[Saved entries]

(** A built-in helper with nothing cached: its [load] returns [null], and
    its [_store] either stores or refuses. *)
Definition emptyBuiltin (c : unit) (t : AssetType) (id fmt : MaybeString) : Loading :=
  RetNull.
Definition _store_ok (c : list (Value * Buffer)) (t : AssetType)
  (fmt : MaybeString) (d : Buffer) (id : Value)
  : ScratchStorage.Completion * list (Value * Buffer) :=
  (ScratchStorage.Normal id, (id, d) :: c).
Definition _store_throws (c : list (Value * Buffer)) (t : AssetType)
  (fmt : MaybeString) (d : Buffer) (id : Value)
  : ScratchStorage.Completion * list (Value * Buffer) :=
  (ScratchStorage.Abrupt (VError "Tried to cache data without an id"), c).

(** A coordinator whose helpers are the given ones, in this order. *)
Definition withHelpers {Cache : Type} (c : Cache)
  (hs : list ScratchStorage.Helper) : ScratchStorage.t Cache :=
  {| ScratchStorage.builtinHelper := c;
     ScratchStorage.firebaseHelper := FirebaseHelper.new;
     ScratchStorage._helpers :=
       map (fun h => {| ScratchStorage.helper := h;
                        ScratchStorage.priority := 0 |}) hs |}.

(** A coordinator whose remote helper has the given stores. *)
Definition withStores {Cache : Type} (c : Cache)
  (ss : list FirebaseHelper.StoreRecord) : ScratchStorage.t Cache :=
  {| ScratchStorage.builtinHelper := c;
     ScratchStorage.firebaseHelper := {| FirebaseHelper.stores := ss |};
     ScratchStorage._helpers := ScratchStorage._helpers (ScratchStorage.new c) |}.
Lemma stamped_keeps (section : LocalSection) (c : list Z) :
  List.length c = 52%nat ->
  List.length (stamped section c) = 52%nat
  /\ forall k, 8 <= k < 44 -> byte_at (stamped section c) k = byte_at c k.
Proof.
  intros Hc. unfold stamped, Configuration.set_local_size,
    Configuration.set_local_magic, Configuration.set_header_size.
  set (c1 := mem_write c 4 (le32_bytes Configuration.sizeof)).
  assert (L1 : List.length c1 = 52%nat).
  { unfold c1. rewrite length_mem_write; [exact Hc |]. rewrite Hc. cbn. lia. }
  set (c2 := mem_write c1 44 (le32_bytes (local_magic section))).
  assert (L2 : List.length c2 = 52%nat).
  { unfold c2. rewrite length_mem_write; [exact L1 |]. rewrite L1. cbn. lia. }
  set (c3 := mem_write c2 48 (le32_bytes (local_size section))).
  assert (L3 : List.length c3 = 52%nat).
  { unfold c3. rewrite length_mem_write; [exact L2 |]. rewrite L2. cbn. lia. }
  split; [exact L3 |]. intros k Hk.
  unfold c3. rewrite MemoryFacts.byte_at_mem_write;
    [| lia | lia | rewrite L2; cbn; lia].
  change (zlength (le32_bytes (local_size section))) with 4.
  destruct (Z.leb_spec 48 k); [lia |]. cbn [andb].
  unfold c2. rewrite MemoryFacts.byte_at_mem_write;
    [| lia | lia | rewrite L1; cbn; lia].
  change (zlength (le32_bytes (local_magic section))) with 4.
  destruct (Z.leb_spec 44 k); [lia |]. cbn [andb].
  unfold c1. rewrite MemoryFacts.byte_at_mem_write;
    [| lia | lia | rewrite Hc; cbn; lia].
  change (zlength (le32_bytes Configuration.sizeof)) with 4.
  destruct (Z.leb_spec 4 k); [| lia]. cbn [andb].
  destruct (Z.ltb_spec k (4 + 4)); [lia | reflexivity].
Qed.

(** A write into the name field leaves the ports byte alone. *)
Lemma ports_after_name_write (c src : list Z) :
  List.length c = 52%nat -> (List.length src <= 32)%nat ->
  List.length (mem_write c 8 src) = 52%nat
  /\ Configuration.ports (mem_write c 8 src) = Configuration.ports c.
Proof.
  intros Hc Hs. split.
  - rewrite length_mem_write; [exact Hc |]. rewrite Hc.
    change (Z.to_nat 8) with 8%nat. lia.
  - unfold Configuration.ports. rewrite MemoryFacts.byte_at_mem_write;
      [| lia | lia | rewrite Hc; change (Z.to_nat 8) with 8%nat; lia].
    destruct (Z.ltb_spec 40 (8 + zlength src)) as [L | L];
      [unfold zlength in L; lia |].
    cbn [andb]. rewrite Bool.andb_false_r. reflexivity.
Qed.

Lemma ports_after_set_ports (c : list Z) (p : Z) :
  List.length c = 52%nat ->
  List.length (Configuration.set_ports p c) = 52%nat
  /\ Configuration.ports (Configuration.set_ports p c) = p.
Proof.
  intros Hc. unfold Configuration.set_ports. split.
  - rewrite length_mem_write; [exact Hc |]. rewrite Hc. cbn. lia.
  - unfold Configuration.ports. rewrite MemoryFacts.byte_at_mem_write;
      [| lia | lia | rewrite Hc; cbn; lia].
    reflexivity.
Qed.

End DispatchFacts.

(** ** The configuration requests *)

Section ConfigurationRequests.
Context {C : Collaborators}.
Local Open Scope string_scope.
Local Open Scope list_scope.
Local Open Scope Z_scope.

Ltac run :=
  unfold Secondary_write, Secondary_copy, Secondary_check, Secondary_reset,
    Firmware_reset, sendFirmwareStatus, writeConfiguration,
    EEPROM_store, sendSystemExclusive, call, update_device, modify, get,
    bind, ret;
  rewrite ?sendReply_sends;
  cbn [world_of returned trace device secondary bootData eeprom readings
       log set_secondary set_device set_bootData set_eeprom].

Ltac traced :=
  cbn [world_of];
  repeat first [rewrite trace_log | rewrite trace_set_secondary
               | rewrite trace_set_device | rewrite trace_set_bootData
               | rewrite trace_set_eeprom];
  rewrite <- ?app_assoc; cbn [app];
  first [reflexivity | symmetry; apply app_nil_r].

Ltac simplify :=
  cbn [configuration _configuration system_ports system_name
       set__configuration set_system_name set_system_ports set_configuration
       set_ports_configured configured current announce reboot
       local_size local_magic local_data].

Lemma ports_of_stamped (section : LocalSection) (c : list Z) :
  List.length c = 52%nat ->
  Configuration.ports (stamped section c) = Configuration.ports c.
Proof.
  intros Hc. unfold Configuration.ports.
  apply (proj2 (stamped_keeps section c Hc)). lia.
Qed.

Lemma length_name_bytes (n : string) :
  (strlen n <? 32) = true ->
  (List.length (c_str (bytes_of_string n) ++ [0%Z]) <= 32)%nat.
Proof.
  intros H. apply Z.ltb_lt in H. unfold strlen, zlength in H.
  rewrite length_app. cbn [List.length]. lia.
Qed.
(** What [Parameter.reset] and [DamageParameter.reset] leave. *)
Definition Parameter_is_reset (p p' : Parameter_t) : Prop :=
  p_base p' = p_base p /\ p_modded p' = p_base p.

Definition DamageParameter_is_reset (p p' : DamageParameter) : Prop :=
  dp_base p' = dp_base p
  /\ modded_array p' = dp_base p
  /\ quantized_array p' = dp_base p.

(** The value of an entry of a bucket, for statements about runs in which
    the entry was read (and so was present). *)
Definition entry (m : gmap string Qc) (k : string) : Qc := default 0 (m !! k).

(** A weapon with one fire mode of impact 10 and critical multiplier 2. *)
Definition rifle_data : FireModeData :=
  mkFireModeData None None (Some (Qc_of_Z 10 :: replicate 19 0)) None
                 (Some (Qc_of_Z 2)) None None None None None None None None None.

Definition rifle_weapon : WeaponData :=
  mkWeaponData None (Some [("primary", rifle_data)]).

(** Impact 10 and no mod. *)
Definition plain_rifle : FireMode :=
  fire_mode_of (Qc_of_Z 10 :: replicate 19 0) default_buckets.

(** A simulation at time 0 with an empty queue. *)
Definition idle_simulation : Simulacrum :=
  mkSimulacrum 0 [] 0.

(** A charged weapon: trigger [HELD], multishot 2.5, magazine of 100, and
    the effect of [launcher_data]. *)
Definition held_launcher : FireMode :=
  let s := fire_mode_of (Qc_of_Z 10 :: replicate 19 0) default_buckets in
  mkFireMode (name s) launcher_data
    [mkFireModeEffect "explosion" 0 (mkEffectData None None None None None None None)
       (FromParent (damagePerShot s)) (FromParent (criticalChance s))
       (FromParent (criticalMultiplier s)) (FromParent (procChance s)) 1 0 []]
    (attack_index s) "HELD" (damagePerShot s) (elementalDamagePerShot s)
    (criticalChance s) (criticalMultiplier s) (procChance s) (procProbabilities s)
    (procCumulativeProbabilities s) (magazineSize s) (fireRate s) (reloadTime s)
    (Parameter_init (Q2Qc 2.5)) (ammoCost s) (chargeTime s) (embedDelay s)
    (forcedProc s) (radial s) (mods s) (refresh s).

(** ** The condition of [apply_mods] *)

(** The entries of the buckets that [apply_mods] reads, in the order of
    the first read. *)
Definition read_entries : list ((Buckets -> gmap string Qc) * string) :=
  [ (bonusDamagePerShot_m, "additive_base");
    (damagePerShot_m, "base"); (damagePerShot_m, "multishot_multiplier");
    (damagePerShot_m, "final_multiplier");
    (impact_m, "base"); (puncture_m, "base"); (slash_m, "base");
    (heat_m, "base"); (cold_m, "base"); (electric_m, "base"); (toxin_m, "base");
    (criticalChance_m, "additive_base"); (criticalChance_m, "base");
    (criticalChance_m, "additive_final"); (criticalChance_m, "deadly_munitions");
    (criticalChance_m, "covenant");
    (criticalMultiplier_m, "additive_base"); (criticalMultiplier_m, "base");
    (criticalMultiplier_m, "additive_final"); (criticalMultiplier_m, "final_multiplier");
    (procChance_m, "additive_base"); (procChance_m, "base");
    (procChance_m, "additive_final"); (procChance_m, "final_multiplier");
    (procChance_m, "multishot_multiplier");
    (multishot_m, "base"); (fireRate_m, "base"); (reloadTime_m, "base");
    (magazineSize_m, "base");
    (ammoCost_m, "base"); (ammoCost_m, "energized_munitions") ].

Definition has_entries (b : Buckets) : Prop :=
  Forall (fun e => is_Some (e.1 b !! e.2)) read_entries.

(** The condition under which [apply_mods] returns. *)
Definition apply_mods_defined (s : FireMode) : Prop :=
  has_entries (mods s)
  /\ 1 + entry (reloadTime_m (mods s)) "base" <> 0
  /\ 1 + entry (fireRate_m (mods s)) "base" <> 0
  /\ length (dp_base (damagePerShot s)) = length (modded_array (elementalDamagePerShot s))
  /\ (7 <= length (modded_array (elementalDamagePerShot s)))%nat.

(** ** The events of a trigger pull *)

(** The entries that [n] clusters in a row put in the queue. *)
Fixpoint clusters_events (enemy : Unit) (fm : FireMode) (t : Qc) (i n : nat)
    : list (Qc * nat * EventTrigger) :=
  match n with
  | O => []
  | Datatypes.S n' =>
      cluster_events enemy fm t i
      ++ clusters_events enemy fm t (Datatypes.S i + length (fire_mode_effects fm)) n'
  end.

(** The sequence numbers of a list of entries. *)
Definition sequence_numbers (l : list (Qc * nat * EventTrigger)) : list nat :=
  (fun e => e.1.2) <$> l.

(** An entry of the queue that calls [pull_trigger] of the fire mode [n]. *)
Definition is_pull (n : string) (e : Qc * nat * EventTrigger) : Prop :=
  et_func e.2 = pull_trigger_of n.

(** ** Weapons *)

(** [class Weapon].  [ExportWeapons.json], as [json.load] returns it, is
    the argument [export]; opening the file is outside the model. *)
Record Weapon : Type := mkWeapon {
  wp_name : string;
  wp_data : WeaponData;
  riven_type : string;
  fire_modes : list FireMode
}.

(** [weapon_data.get(self.name, {})] *)
Definition get_weapon_data (export : list (string * WeaponData))
    (name : string) : WeaponData :=
  default (mkWeaponData None None) (assoc name export).

(** [Weapon.__init__] *)
Definition Weapon_init (MAX_TIME_OFFSET : Qc)
    (export : list (string * WeaponData)) (name : string) : res Weapon :=
  let data := get_weapon_data export name in
  let riven := default "" (wd_rivenType data) in
  modes <~ foldr (fun n acc => fm <~ FireMode_init MAX_TIME_OFFSET data n ;;
                               l <~ acc ;; Ok (fm :: l))
                 (Ok []) (fst <$> default [] (wd_fireModes data)) ;;
  Ok {| wp_name := name; wp_data := data; riven_type := riven; fire_modes := modes |}.

(** [Weapon.reset] *)
Definition Weapon_reset (w : Weapon) : Weapon :=
  {| wp_name := wp_name w; wp_data := wp_data w; riven_type := riven_type w;
     fire_modes := FireMode_reset <$> fire_modes w |}.

(** A data record with no secondary effect. *)
Definition no_effects (d : FireModeData) : Prop :=
  default [] (d_secondaryEffects d) = [].

(** A data record whose damage vector, when it has one, has the 20 slots
    of the elemental vector. *)
Definition damage_fits (d : FireModeData) : Prop :=
  forall v, d_damagePerShot d = Some v -> length v = 20%nat.

(** ** More states to evaluate the code on *)

(** No damage at all. *)
Definition blank_rifle : FireMode :=
  fire_mode_of (replicate 20 0) default_buckets.

(** Impact 10 and a fire rate of zero. *)
Definition jammed_rifle : FireMode :=
  set_fireRate (Parameter_init 0) plain_rifle.

(** The weapon of [launcher_data], and a file of two weapons. *)
Definition launcher_weapon : WeaponData :=
  mkWeaponData None (Some [("primary", launcher_data)]).

Definition sample_export : list (string * WeaponData) :=
  [("Rifle", rifle_weapon); ("Launcher", launcher_weapon)].

(** * Properties *)

(** ** Running a computation that returned *)

Lemma bind_ok_inv {S A B} (m : M S A) (k : A -> M S B) s b s' :
  bind m k s = (Ok b, s') -> exists a s1, m s = (Ok a, s1) /\ k a s1 = (Ok b, s').
Proof.
  unfold bind. destruct (m s) as [[a|e] s1]; intros H; [eauto | discriminate].
Qed.

Lemma get_ok_inv {S} (s : S) a s1 : get s = (Ok a, s1) -> a = s /\ s1 = s.
Proof. unfold get. intros H; inversion H; auto. Qed.

Lemma modify_ok_inv {S} (f : S -> S) (s : S) a s1 :
  modify f s = (Ok a, s1) -> s1 = f s.
Proof. unfold modify. intros H; inversion H; auto. Qed.

Lemma lift_ok_inv {S A} (r : res A) (s : S) a s1 :
  lift r s = (Ok a, s1) -> s1 = s /\ r = Ok a.
Proof. unfold lift. intros H; inversion H; auto. Qed.

Lemma ret_ok_inv {S A} (x : A) (s : S) a s1 :
  ret x s = (Ok a, s1) -> s1 = s /\ a = x.
Proof. unfold ret. intros H; inversion H; auto. Qed.

Lemma bucket_ok_inv b key s v s1 :
  bucket b key s = (Ok v, s1) -> s1 = s /\ b (mods s) !! key = Some v.
Proof.
  unfold bucket, bind, get, lift, getitem.
  destruct (b (mods s) !! key); intros H; inversion H; auto.
Qed.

ACTION ITEM: Look above for the line holding "Definition Weapon_init (MAX_TIME_OFFSET : Qc)", then set down exactly that line and every line after it up to and including the line holding "let riven := default", with nothing else.

SOLUTION TO THIS EXERCISE:
Definition Weapon_init (MAX_TIME_OFFSET : Qc)
    (export : list (string * WeaponData)) (name : string) : res Weapon :=
  let data := get_weapon_data export name in
  let riven := default "" (wd_rivenType data) in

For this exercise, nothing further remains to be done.